Ma poi ci sono giorni in cui mi soffermo a pensare a tutto ciò che prima, pur con notevoli precauzioni, potevo fare. A ciò che fino all’alba dell’autunno ho fatto, complice l’estate e la sensazione riflessa che tutto sarebbe andato bene. Pur in piena pandemia.

E sapete che cosa mi manca più di ogni altra cosa? La carnalità. Quell’impudicizia sanguigna che è sempre stata materia di studio per quella parte di me avida di sensazioni; cibo per quell’altra dal piglio cannibale; oblio, finanche, per quella terza parte che cerca l’amore sotto il frastuono delle guerra per fingere che la morte sia lontana.

Qualche mese fa pensavo che la pandemia assomigliasse a una guerra. Ora so che non è così. In mezzo alle detonazioni degli ordigni bellici, sotto il sibilo dei raid aerei puoi sentire il calore della pelle di uno sconosciuto penetrarti fin dentro le viscere per ricordarti che sei ancora viva. Ora no. Ora sono proibiti gli abbracci, il succhiarsi l’anima l’uno con l’altro, il leccarsi come animali che han bisogno di affetto. Sono proibiti gli incontri alla luce debole del tramonto, le strette di mano, il respiro ferino che odora, riconosce e nutre lo spirito. Non è simile a una guerra. No, non lo è. Questa distanza che, ragionevolmente, ci è stata imposta è un attacco alla bestia che vive in noi. Non vuole ammansirla, bensì ridurla pelle e ossa, affamarla fino a renderla feroce e incontenibile.

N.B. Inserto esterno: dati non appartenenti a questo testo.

Lemma push_strings_spec n i vec sp m l lo hi :
  vec_at m (vec + 8 * i) l -> clear_of lo hi (vec + 8 * i) l -> mem_ok m ->
  0 <= lo <= sp - total l -> sp <= hi -> hi < 2 ^ 64 ->
  (length l < n)%nat -> Forall (fun ps => (length (snd ps) < fuel)%nat) l ->
  exists m', push_strings n i vec sp m = Ok (i + Z.of_nat (length l), sp - total l, m') /\ mem_ok m' /\
    same_off m m' (sp - total l) sp /\ copies m' sp l.
Proof.
  revert i sp m l. induction n as [|n IH]; intros i sp m l Hv Hc Hok Hlo Hhi H64 Hn Hf; [lia|].
  destruct l as [|[p s] l]; cbn [vec_at clear_of length total push_strings copies] in *.
  - rewrite Hv. exists m. rewrite Z.add_0_r, Z.sub_0_r. by split_and!.
  - destruct Hv as (Hp & Hp0 & Hs & Hv), Hc as (_ & Hap & Hc). apply Forall_cons_1 in Hf as [Hfs Hf]. cbn [snd] in Hfs.
    rewrite Hp. destruct (Z.eqb_spec p NULL); [done|]. rewrite (strlen_spec fuel m p s) by done. cbn [mbind outcome_bind].
    pose proof (total_nonneg l) as Hpos. unfold apart in Hap. rewrite wrap64_small by lia.
    set (len := Z.of_nat (length s) + 1) in *. set (m1 := memcpy m (sp - len) p len).
    destruct (memcpy_spec m (sp - len) p len) as [Hin Hout]; [lia|done|lia|]. fold m1 in Hin, Hout.
    assert (same_off m m1 (sp - len) sp) as Hoff by (intros y Hy; apply Hout; lia).
    destruct (IH (i + 1) (sp - len) m1 l) as (m' & He & Hok' & Hs' & Hc'); try done; try lia.
    + replace (vec + 8 * (i + 1)) with (vec + 8 * i + 8) by lia.
      by apply (vec_at_keep m _ lo hi (sp - len) sp); [..|lia|lia|].
    + by replace (vec + 8 * (i + 1)) with (vec + 8 * i + 8) by lia.
    + unfold m1, memcpy. auto with willow.
    + exists m'. rewrite He. split_and!; [do 3 f_equal; lia|done| | |done].
      * intros y Hy. rewrite Hs', Hoff by lia. done.
      * apply (cstr_ext m1); [intros y Hy; apply Hs'; lia|].
        apply (cstr_move m _ p); [|done]. intros j Hj. apply Hin. lia.
Qed.

Lemma store_pointers_spec i vec sp top off m l lo hi :
  vec_at m (vec + 8 * i) l -> clear_of lo hi (vec + 8 * i) l -> mem_ok m ->
  lo <= sp + 8 * i -> sp + 8 * (i + Z.of_nat (length l)) <= hi -> 0 < top - off - total l -> 0 <= off -> top < 2 ^ 64 ->
  Forall (fun ps => (length (snd ps) < fuel)%nat) l ->
  exists m', store_pointers (length l) i vec sp top off m = Ok (off + total l, m') /\ mem_ok m' /\
    same_off m m' (sp + 8 * i) (sp + 8 * (i + Z.of_nat (length l))) /\ pointers m' (sp + 8 * i) (top - off) l.
Proof.
  revert i off m. induction l as [|[p s] l IH]; intros i off m Hv Hc Hok Hlo Hhi Ht Hoff H64 Hf;
    cbn [vec_at clear_of length total store_pointers pointers] in *.
  - exists m. rewrite Z.add_0_r. by split_and!.
  - destruct Hv as (Hp & Hp0 & Hs & Hv), Hc as (_ & Hap & Hc). apply Forall_cons_1 in Hf as [Hfs Hf]. cbn [snd] in Hfs.
    rewrite Hp, (strlen_spec fuel m p s) by done. cbn [mbind outcome_bind]. pose proof (total_nonneg l) as Hpos.
    set (len := Z.of_nat (length s) + 1) in *. rewrite wrap64_small by lia.
    set (m1 := store64 m (sp + 8 * i) (top - (off + len))).
    assert (same_off m m1 (sp + 8 * i) (sp + 8 * i + 8)) as Hm1 by (intros y Hy; apply store64_out; lia).
    replace (vec + 8 * i + 8) with (vec + 8 * (i + 1)) in Hv, Hc by lia.
    destruct (IH (i + 1) (off + len) m1) as (m' & He & Hok' & Hs' & Hp'); try done; try lia.
    + by apply (vec_at_keep m _ lo hi (sp + 8 * i) (sp + 8 * i + 8)); [..|lia|lia|].
    + by apply store64_ok.
    + exists m'. rewrite He. split_and!; [do 2 f_equal; lia|done| | |].
      * intros y Hy. rewrite Hs', Hm1 by lia. done.
      * rewrite (load64_ext m1) by (intros y Hy; apply Hs'; lia). unfold m1. rewrite load64_store64_eq by (unfold is_u64; lia). lia.
      * replace (sp + 8 * i + 8) with (sp + 8 * (i + 1)) by lia.
        by replace (top - off - len) with (top - (off + len)) by lia.
Qed.

Lemma align16 x : is_u64 x -> Z.land x (2 ^ 64 - 16) = x / 16 * 16.
Proof. intros Hx. exact (land_high x 4 Hx ltac:(lia)). Qed.

Definition elf_data_ok (d : com_elf_data_t) : Prop :=
  is_u64 (elf_entry_point d) /\ is_u64 (phdr d) /\ is_u64 (phent_sz d) /\ is_u64 (phent_num d).

(** The auxiliary vector, as the program finds it. *)
Definition auxv (d : com_elf_data_t) : list Z :=
  [AT_PHNUM; phent_num d; AT_PHENT; phent_sz d; AT_PHDR; phdr d; AT_ENTRY; elf_entry_point d; 0; 0].

Lemma same_off_trans m1 m2 m3 lo hi : same_off m1 m2 lo hi -> same_off m2 m3 lo hi -> same_off m1 m3 lo hi.
Proof. intros H1 H2 x Hx. by rewrite H2, H1. Qed.

Lemma same_off_weaken m m' lo hi lo' hi' : lo' <= lo -> hi <= hi' -> same_off m m' lo hi -> same_off m m' lo' hi'.
Proof. intros H1 H2 H x Hx. apply H. lia. Qed.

Perché un giorno, stremata e con l’unico obiettivo di nutrirsi, getterà via la maschera che la protegge e affonderà le fauci sulla bocca di un estraneo, ne cercherà la lingua insieme all’anima. Un giorno si strapperà di dosso le vesti e aprirà il proprio ventre a carni sconosciute. Quel giorno, il bisogno di sfamarsi sarà più forte della paura del contagio. E questo non verrà punito come colpa, ma rispettato come legge biologica.

En e Xanax – 7 novembre

“En e Xanax non si conoscevano prima di un comune attacco di panico e subito
Filarono all’unisono
Lei la figlia di una americana trapiantata a Roma e lui
Un figlio di puttana…”

Devo ammettere che è realmente una prova difficilissima quella che siamo chiamati ad affrontare: una vita senza abbracci, incontri, mani nelle mani… Mi sono accorta che anche la mia misantropia ha un limite! Infatti non tollero più questa solitudine forzata, le distanze fisiche, i metri quadrati in cui mi sono reclusa per proteggermi (considerando che sono comunque stata esposta al rischio di ammalarmi visto che ho convissuto otto giorni con un’assistente positiva al COVID).
Cercare di sorridere è la sola arma che sento veramente in mio possesso. Anche un sorriso forzato, metà smorfia e metà sfregio, purché sia un sorriso.

Il lazzaretto – 7 ottobre

Cerco di buttare giù una bozza della relazione da inviare ai Servizi Socio-Assistenziali per chiedere di rivalutare il mio progetto di Vita Indipendente e mentre mi arrovello su leggi, norme e temi etici dall’aspetto di statue rinascimentali, inavvicinabili e austere, mi imbatto nel Secondo Piano biennale di Azione per la Vita Indipendente. Lo annuso, ci spingo gli occhi dentro, parola dopo parola. Lo mastico assaporandone il retrogusto d’idillio e di favola d’altri tempi. È perfetto! Nulla che svii il lettore da quel concetto semplice eppure da tutti sottovalutato che è l’indipendenza. Leggo e mi vengono le lacrime agli occhi perché se questo piano venisse concretizzato io sarei libera. Libera. Vi suona familiare questo termine?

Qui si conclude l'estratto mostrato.